Comment 7 Alex Cherepanov 2009-06-29 17:09:51 PDT
The patch from the comment #6 has been committed as a rev. 9826.
Regression testing shows no differences; the test suite has no PDF
collections.
Comment 8 Ray Johnston 2009-07-06 19:36:20 PDT
This is adequately resolved by the fix (rev 9826).

If we want to track the enhancements as an issue in the bug tracker, we (Alex)
will open a new issue.
Comment 9 Zoltán 2009-09-25 06:03:01 PDT
Created attachment 5399 [details]
embedXML.pdf

Raises syntaxerror using GS8.70, no errors when processed by GS8.64
Comment 10 Zoltán 2009-09-25 06:05:10 PDT
Something is wrong here, guys.
Embedded files may not necessarily be PDFs, a typical example is the attached 
embedXML.pdf, which is derived (hacked) from a PDF generated by Quite Imposing 
Plus. 
In this case the embedded file is an XML, which obviously doesnt’ have (%PDF-) 
string hence a syntaxerror is signaled in pdfopenfile.

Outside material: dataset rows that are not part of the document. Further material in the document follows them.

(* ===== verification/ElfLoad.v ===== *)
(** * Loading the application

    [ac_load_elf] of [archc/src/aclib/ac_utils/ac_utils.H] and
    [detect_static_glibc] of [ac_rtld.cpp]: the segments of an executable or the
    sections of an object file are copied into the target memory, the linker's
    memory map is set up, and a dynamic executable is linked. *)
From S2P Require Import Prelude DynMem MemMap RelMap DynInfo LinkNode.

(** What is known while the program headers are read; [a_interp] is set by a
    PT_INTERP segment, [a_heap] is [ac_heap_ptr]. *)
Record app := MkApp { a_dyn : Z; a_size : Z; a_heap : Z; a_interp : option (list Z); a_mem : memory }.

(** A read of [n] bytes whose count is compared with [(signed) n]. *)
Definition read_signed (f : file) (off n dst : Z) (m : memory) : exec memory :=
  if 2 ^ 31 <=? n then Exit "reading ELF LOAD segment." else read_file f off n dst m.

Definition cut_string (s : list Z) : list Z := (fix cut s := match s with [] => [] | c :: s => if c =? 0 then [] else c :: cut s end) s.

(** The name of the interpreter, at most 255 bytes of it. *)
Definition read_interp (f : file) (p : phdr) : exec (list Z) :=
  let n := Z.min (p_filesz p) 255 in
  if (n =? 0) || in_memory f (p_offset p) n
  then Ret (cut_string (map (fun i => bytes f (p_offset p + Z.of_nat i)) (seq 0 (Z.to_nat n))))
  else Exit "reading program interpreter segment".

Definition load_app_segment (f : file) (data_mem_size : Z) (p : phdr) (a : app) : exec app :=
  let last := u32 (p_vaddr p + p_memsz p) in
  if data_mem_size <? last then Exit "not enough memory in ArchC model to load application."
  else
    m ← read_signed f (p_offset p) (p_filesz p) (p_vaddr p) (a_mem a);
    m ← clear (p_vaddr p + p_filesz p) (u32 (p_memsz p - p_filesz p)) m;
    Ret (MkApp (a_dyn a) (Z.max (a_size a) last) (Z.max (a_heap a) last) (a_interp a) m).

Definition load_app_phdr (f : file) (data_mem_size : Z) (p : phdr) (a : app) : exec app :=
  if p_type p =? PT_INTERP then
    s ← read_interp f p; Ret (MkApp (a_dyn a) (a_size a) (a_heap a) (Some s) (a_mem a))
  else if p_type p =? PT_DYNAMIC then
    load_app_segment f data_mem_size p (MkApp (p_vaddr p) (a_size a) (a_heap a) (a_interp a) (a_mem a))
  else if p_type p =? PT_LOAD then load_app_segment f data_mem_size p a
  else Ret a.

Fixpoint load_app_phdrs (e : bool) (f : file) (data_mem_size num : Z) (n : nat) (a : app) : exec app :=
  match n with
  | O => Ret a
  | S n =>
      p ← read_phdr e f (num - Z.of_nat (S n));
      a ← load_app_phdr f data_mem_size p a;
      load_app_phdrs e f data_mem_size num n a
  end.

(** ** Sections *)

Record shdr := MkShdr { sh_name : Z; sh_addr : Z; sh_offset : Z; sh_size : Z }.

(** [None] is a short read. *)
Definition shdr_at (e : bool) (f : file) (at_ : Z) : exec (option shdr) :=
  if in_memory f at_ 40 then
    n ← field e 4 at_ f; a ← field e 4 (at_ + 12) f; o ← field e 4 (at_ + 16) f; s ← field e 4 (at_ + 20) f;
    Ret (Some (MkShdr n a o s))
  else Ret None.

(** [int] and two [short]s of the header. *)
Record sections := MkSections { shoff : Z; shndx : Z; shsize : Z }.

Definition read_sections (e : bool) (f : file) : exec sections :=
  o ← field e 4 32 f; n ← field e 2 50 f; s ← field e 2 46 f;
  Ret (MkSections (s32 o) (s16 n) (s16 s)).

(** A seek to a negative offset leaves the file behind its header. *)
Definition names_position (s : sections) : Z :=
  let at_ := s32 (shoff s + shndx s * shsize s) in if at_ <? 0 then 52 else at_.

Definition section_position (s : sections) (i : Z) : Z := u32 (shoff s + u32 (shsize s * i)).

(** The string table, as an array of its own; [None] is a short read. *)
Definition string_table (e : bool) (f : file) (s : sections) : exec (option memory) :=
  h ← shdr_at e f (names_position s);
  Ret (match h with
       | None => None
       | Some h =>
           if (sh_size h <? 2 ^ 31) && ((sh_size h =? 0) || in_memory f (sh_offset h) (sh_size h))
           then Some (MkMemory (fun i => bytes f (sh_offset h + i)) (sh_size h))
           else None
       end).

(** Whether the characters at [a] are those of [s]. *)
Fixpoint starts_with (s : list Z) (a : Z) (t : memory) : exec bool :=
  match s with
  | [] => Ret true
  | c :: s => x ← load 1 a t; if x =? c then starts_with s (a + 1) t else Ret false
  end.

Definition libc_prefix : list Z := [95; 95; 108; 105; 98; 99].
Definition text_name : list Z := [46; 116; 101; 120; 116; 0].
Definition data_name : list Z := [46; 100; 97; 116; 97; 0].
Definition bss_name : list Z := [46; 98; 115; 115; 0].

(** The last [n] of the [num] sections. *)
Fixpoint any_libc (e : bool) (f : file) (s : sections) (t : memory) (num : Z) (n : nat) : exec bool :=
  match n with
  | O => Ret false
  | S n =>
      h ← shdr_at e f (section_position s (num - Z.of_nat (S n)));
      match h with
      | None => Ret false
      | Some h => found ← starts_with libc_prefix (sh_name h) t; if found : bool then Ret true else any_libc e f s t num n
      end
  end.

Definition e_shnum (e : bool) (f : file) : exec Z := field e 2 48 f.

Definition detect_static_glibc (e : bool) (f : file) : exec bool :=
  if negb (is_elf f) then Ret false
  else
    s ← read_sections e f; t ← string_table e f s;
    match t with
    | None => Ret false
    | Some t => num ← e_shnum e f; any_libc e f s t num (Z.to_nat num)
    end.

(** One section: [true] in the result ends the loop. *)
Definition load_section (f : file) (t : memory) (data_mem_size : Z) (h : shdr) (a : app) : exec (bool * app) :=
  text ← starts_with text_name (sh_name h) t;
  data ← (if text : bool then Ret true else starts_with data_name (sh_name h) t);
  bss ← (if data : bool then Ret false else starts_with bss_name (sh_name h) t);
  if negb (data || bss) || (sh_size h =? 0) then Ret (false, a)
  else
    let last := u32 (sh_addr h + sh_size h) in
    if data_mem_size <? last then Exit "not enough memory in ArchC model to load application."
    else
      m ← (if bss : bool then clear (sh_addr h) (sh_size h) (a_mem a) else read_signed f (sh_offset h) (sh_size h) (sh_addr h) (a_mem a));
      Ret (bss, MkApp (a_dyn a) (a_size a) (Z.max (a_heap a) last) (a_interp a) m).

Fixpoint load_sections (e : bool) (f : file) (s : sections) (t : memory) (data_mem_size num : Z) (n : nat) (a : app) : exec app :=
  match n with
  | O => Ret a
  | S n =>
      h ← shdr_at e f (section_position s (num - Z.of_nat (S n)));
      match h with
      | None => Exit "reading ELF section header"
      | Some h =>
          '(stop, a) ← load_section f t data_mem_size h a;
          if stop : bool then Ret a else load_sections e f s t data_mem_size num n a
      end
  end.

Definition load_object (e : bool) (f : file) (data_mem_size : Z) (a : app) : exec app :=
  s ← read_sections e f; t ← string_table e f s;
  match t with
  | None => Exit "reading ELF string table."
  | Some t => num ← e_shnum e f; load_sections e f s t data_mem_size num (Z.to_nat num) a
  end.

(** ** [ac_load_elf] *)

(** The part that fills the memory. *)
Definition load_image (e : bool) (f : file) (data_mem_size heap : Z) (m : memory) : exec (Z * app) :=
  start ← e_entry e f;
  if data_mem_size <? start then Exit "the start address of the application is beyond model memory"
  else
    type ← e_type e f;
    let a := MkApp 0 0 heap None m in
    a ← (if type =? ET_EXEC then num ← e_phnum e f; load_app_phdrs e f data_mem_size num (Z.to_nat num) a
         else if type =? ET_REL then load_object e f data_mem_size a
         else Ret a);
    Ret (start, a).

Record loaded := MkLoaded { ld_start : Z; ld_heap : Z; ld_glibc : bool; ld_process : process }.

(** [None] inside is the result EXIT_FAILURE for a file that is no ELF file;
    the messages are those of [exit].  [page] is the page size of the host. *)
Definition ac_load_elf (fuel : nat) (files : file_system) (env : option (list Z)) (config : option hash_table) (wsize : Z)
    (e : bool) (page : Z) (filename : list Z) (data_mem_size heap : Z) (m : memory) : run (option loaded) :=
  match files filename with
  | None => Some (Exit "Opening application file")
  | Some f =>
      if negb (is_elf f) then Some (Ret None)
      else
        '(start, a) ← lift (load_image e f data_mem_size heap m);
        mm ← lift (initiate page start (a_size a) data_mem_size (a_heap a));
        glibc ← lift (detect_static_glibc e f);
        match a_interp a with
        | Some interp =>
            if a_dyn a =? 0 then Some (Exit "ELF executable requests a program interpreter but does not provide a DYNAMIC segment.")
            else
              '(p, start, heap) ← loadnlink_all fuel files env config (a_dyn a) interp start wsize e data_mem_size mm (a_mem a);
              Some (Ret (Some (MkLoaded start heap true p)))
        | None =>
            Some (Ret (Some (MkLoaded start (a_heap a) glibc
              (MkProcess (MkRtld [] (MkVectors [] [] []) config wsize) mm (a_mem a)))))
        end
  end.
(** At an odd address the block versions use the item below. *)
Example block_rounds_down : storage_read 0 1 16 counting = Ret 0x0201 /\ storage_read_n [0] 1 16 1 counting = Ret [0x0100].
Proof. split; reflexivity. Qed.

(** The index of a delayed half word counts half words, not bytes. *)
Example delayed_half_outside :
  write_half_delayed false 4 2 0 2 0xBEEF 1 (MkMemport counting []) = Crash (A := memport ac_storage Z) /\
  write_half_delayed false 4 2 0 1 0xBEEF 1 (MkMemport counting []) = Ret (MkMemport counting [MkLog 0 0xBEEF0100 1]).
Proof. split; reflexivity. Qed.

(** A pair of registers is found at eight times its number, not twice. *)
Example double_register_index :
  read_double 32 4 8 1 (MkBank (T := Z) "RB" [0; 1; 2; 3; 4; 5; 6; 7; 8; 9] []) = Ret 0x900000008.
Proof. reflexivity. Qed.

(** The words of a file go to every fourth register. *)
Example bank_file_strides : bank_load 32 4 (Some "0 a b") (MkBank (T := Z) "RB" [0; 0; 0; 0; 0] []) = Ret (MkBank "RB" [10; 0; 0; 0; 11] []).
Proof. reflexivity. Qed.

(** A factor of a 64-bit register is cut to an [int]. *)
Example wide_factor_cut : reg_op_const 64 MUL (2 ^ 32 + 1) (new_reg (T := Z) 3) = Ret (new_reg 3).
Proof. reflexivity. Qed.

(** A text file of words. *)
Example text_loaded : load_lines (S := ac_storage) false 4 0 (file_lines "4 01020304 a") (new_storage (fun _ => 0) "ram" 16) ≫=
    (fun r => Ret (fst r, map (bytes (data (snd r))) (seqZ 4 8))) = Ret (12, [4; 3; 2; 1; 10; 0; 0; 0]).
Proof. vm_compute. reflexivity. Qed.

(** The same word through the port of a big-endian target. *)
Example text_loaded_big : load_lines (S := ac_storage) true 4 0 (file_lines "4 01020304") (new_storage (fun _ => 0) "ram" 16) ≫=
    (fun r => Ret (map (bytes (data (snd r))) (seqZ 4 4))) = Ret [1; 2; 3; 4].
Proof. vm_compute. reflexivity. Qed.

Due to this problem, lots of PDFs generated by Quite Imposing Plus plugin 
cannot be processed by Ghostscript – unlike Acrobat Reader, which lets 
attachments open using the appropriate applications rather than treating them 
as PDFs.

I recommend the following as immediate workaround:
Let pdfopenfile (and pdfopen, runpdfbegin in turn) have one more boolean 
argument on stack to specify whether the file to be processed is an attachment 
or not. In case of attachments, non-PDF files should be leaved alone – rather 
than treating them as corrupt PDFs.
Comment 11 Alex Cherepanov 2009-10-06 04:48:08 PDT
Skip non-PDF files during enumeration of embedded file streams in PDF
portfolio. Thanks to Zoltán for the sample file.

The following patch has been committed as a rev. 10143.
http://ghostscript.com/pipermail/gs-cvs/2009-October/009867.html
Regression testing show no differences.
Comment 12 Marcos H. Woehrmann 2011-09-18 21:45:55 PDT
Changing customer bugs that have been resolved more than a year ago to closed.